每次append commit log，会同步调用dispatch分发到consume queue和索引服务

new DispatchRequest(topic, queueId, 
    result.getWroteOffset(), result.getWroteBytes(),
    tagsCode, msg.getStoreTimestamp(), 
    result.getLogicsOffset(), msg.getKeys(),
    // Transaction
    msg.getSysFlag(),
    msg.getPreparedTransactionOffset());

queue

仅仅是逻辑概念，可以通过它来参与producer balance，类似一致哈希里的虚拟节点
每台broker上的commitlog被本机所有的queue共享，不做任何区分

broker1: queue0, queue2
broker2: queue0, 
then, topicA has 3 queues:
broker1_queue0, broker1_queue2, broker2_queue0
producer.selectOneMessageQueue("topicA", "broker1", "queue0")

消息的局部顺序由producer client保证

Question

如何实现retention by topic: 没有实现
仅仅根据commit log file的mtime来判断是否过期，虽然里面混杂多topics
如何I/O balancing
如何压缩
如果CRC出错，那么所有topic都受影响?
为什么要存StoreHostPort？如何迁移topic：无法迁移
写commit log需要加锁，这个锁粒度太大，相当于db level lock，而非table level
broker的脑裂问题
failover
topic的commit log是分散在所有broker上的

Consume Queue

1	${rocketmq.home}/store/consumequeue/${topicName}/${queueId}/${fileName}

读一条消息，先读consume queue(类似mysql的secondary index)，再读commit log(clustered index)

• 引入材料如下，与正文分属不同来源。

Lemma push_all_spec evs q : queue_inv q → 0 ≤ next_nonce_to_process q →
  NoDup (get_event_nonce <$> evs ++ inner q) →
  Forall (λ e, next_nonce_to_process q ≤ get_event_nonce e) evs →
  Forall (λ e, get_event_nonce e < 2 ^ 256 - 1) (evs ++ inner q) →
  ∃ out q', push_all evs q = Some (out, q') ∧ queue_inv q' ∧
    out ++ inner q' ≡ₚ evs ++ inner q ∧
    get_event_nonce <$> out = seqZ (next_nonce_to_process q) (Z.of_nat (length out)) ∧
    next_nonce_to_process q' = next_nonce_to_process q + Z.of_nat (length out).
Proof using Type.
  revert q. induction evs as [|ev evs IH]; intros q Hq H0 Hnd Hge Hmax.
  { exists [], q. cbn. split_and!; try done. lia. }
  cbn [app] in Hnd, Hmax. rewrite fmap_cons, NoDup_cons in Hnd. destruct Hnd as [Hnew Hnd].
  apply Forall_cons in Hge as [Hev Hge]. pose proof Hmax as [Hm1 Hm2]%Forall_cons.
  apply Forall_app in Hm2 as [Hm2 Hm3]. rewrite fmap_app, not_elem_of_app in Hnew.
  destruct (push_and_iter_spec ev q Hq H0) as (o1 & q1 & E1 & Hq1 & Hp1 & Ho1 & Hn1);
    [by constructor|done|tauto|].
  assert (Hndall : NoDup (get_event_nonce <$> (ev :: inner q) ++ evs)).
  { cbn. rewrite fmap_app, NoDup_cons, not_elem_of_app, (comm app). rewrite <-fmap_app. tauto. }
  rewrite <-Hp1, <-app_assoc, fmap_app, NoDup_app in Hndall. destruct Hndall as (_ & Hdis & Hnd1).
  destruct (IH q1) as (o2 & q2 & E2 & Hq2 & Hp2 & Ho2 & Hn2); [done|lia| | | |].
  - by rewrite (comm app evs).
  - rewrite Forall_forall in Hge |- *. intros e He. specialize (Hge e He). cbn in Hge.
    destruct (Z.le_gt_cases (next_nonce_to_process q1) (get_event_nonce e)); [done|].
    exfalso. apply (Hdis (get_event_nonce e)).
    + rewrite Ho1. apply elem_of_seqZ. lia.
    + apply list_elem_of_fmap. exists e. split; [done|]. apply elem_of_app. by right.
  - apply Forall_app. split; [done|].
    assert (Hall : Forall (λ e, get_event_nonce e < 2 ^ 256 - 1) (o1 ++ inner q1))
      by (rewrite Hp1; by constructor).
    by apply Forall_app in Hall as [_ ?].
  - exists (o1 ++ o2), q2. cbn [push_all]. rewrite E1. cbn [mbind option_bind]. rewrite E2.
    cbn [mbind option_bind]. split_and!; [done..| | |].
    + rewrite <-app_assoc, Hp2. cbn [app]. rewrite (comm app evs), app_assoc, Hp1.
      cbn. by rewrite (comm app evs).
    + rewrite fmap_app, Ho1, Ho2, Hn1, length_app, Nat2Z.inj_add. symmetry. apply seqZ_app; lia.
    + rewrite Hn2, Hn1, length_app. lia.
Qed.
End queue.

(** C37.  The queue of Ethereum events releases every event exactly once, in the
    order of nonces and without gaps, in whatever order the events are
    confirmed: after pushing events with distinct nonces from the next one on,
    the released events are exactly those of the longest run of consecutive
    nonces, and the others wait in the queue, above the next nonce. *)
Theorem eth_queue_in_order (E : Type) (nonce : E → Z) (n0 : Z) (evs : list E) :
  0 ≤ n0 → NoDup (nonce <$> evs) → Forall (λ e, n0 ≤ nonce e < 2 ^ 256 - 1) evs →
  ∃ out q, push_all nonce evs (new_at n0) = Some (out, q) ∧
    out ++ inner q ≡ₚ evs ∧
    nonce <$> out = seqZ n0 (Z.of_nat (length out)) ∧
    next_nonce_to_process q = n0 + Z.of_nat (length out) ∧
    Forall (λ e, next_nonce_to_process q < nonce e) (inner q).
Proof.
  intros H0 Hnd Hev.
  destruct (push_all_spec nonce evs (new_at n0)) as (out & q & E1 & [_ Hq] & Hp & Ho & Hn).
  - split; constructor.
  - done.
  - cbn. by rewrite app_nil_r.
  - eapply Forall_impl; [exact Hev|]. cbn. lia.
  - cbn. rewrite app_nil_r. eapply Forall_impl; [exact Hev|]. cbn. lia.
  - exists out, q. cbn in Hp, Ho, Hn. rewrite app_nil_r in Hp. done.
Qed.

Lemma eth_queue_in_order_witness :
  ∃ out q, push_all id [12; 10; 15; 11] (new_at 10) = Some (out, q) ∧
    out ++ inner q ≡ₚ [12; 10; 15; 11] ∧ next_nonce_to_process q = 10 + Z.of_nat (length out).
Proof.
  destruct (eth_queue_in_order Z id 10 [12; 10; 15; 11] ltac:(lia)) as (out & q & H1 & H2 & _ & H3 & _).
  - cbn. apply (bool_decide_unpack _). vm_compute. exact I.
  - repeat constructor; cbn; lia.
  - by exists out, q.
Defined.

没有采用sendfile，而是通过mmap：因为random read

1
2
3

+---------------------+-----------------+------------------------+
| CommitLogOffset(8B) | MessageSize(4B) | MessageTagHashcode(8B) |
+---------------------+-----------------+------------------------+

虽然消费时，consume queue是顺序的，但接下来的commit log几乎都是random read，此外
如何优化压缩？光靠pagecache+readahead是远远不够的

Producer

1
2
3

TopicPublishInfo topicPublishInfo = this.tryToFindTopicPublishInfo(msg.getTopic()); // from local cache or name server
MessageQueue mq = topicPublishInfo.selectOneMessageQueue(lastBrokerName);
sendResult = this.sendKernelImpl(msg, mq, communicationMode, sendCallback, timeout);

Transaction

// 2PC，2 messages
// Phase1
producer group write redolog
producer group send a message(type=TransactionPreparedType) to broker
broker append it to CommitLog and return MessageId
broker will not append it to consume queue
// Phase2
producer group write redolog
producer group send a message(type=TransactionCommitType, msgId=$msgId) to broker
broker find the message with msgId in CommitLog and clone it and append it to CommitLog(type=TransactionCommitType|TransactionRollbackType)
if type == TransactionCommitType {
    broker append commit log offset to consume queue
}

State Table

保存在broker，默认1m扫一次

24B, mmap
+-----------------+------+-----------+-----------------------+--------------+
| CommitLogOffset | Size | Timestamp | ProducerGroupHashcode | State(P/C/R) |
+-----------------+------+-----------+-----------------------+--------------+
prepare消息，insert table
commit/rollback消息，update table

对于未决事务，根据随机向Producer Group里的一台发请求CHECK_TRANSACTION_STATE
Producer Group根据redolog(mmap)定位状态
Producer Group信息存放在namesvr

Problems

Producer不再是普通的client，它已经变成server(TC)，而且要求不能随便shutdown
Producer Group里写redolog的机器死了怎么办

HA

粒度只控制在Broker，而kafka是在partition上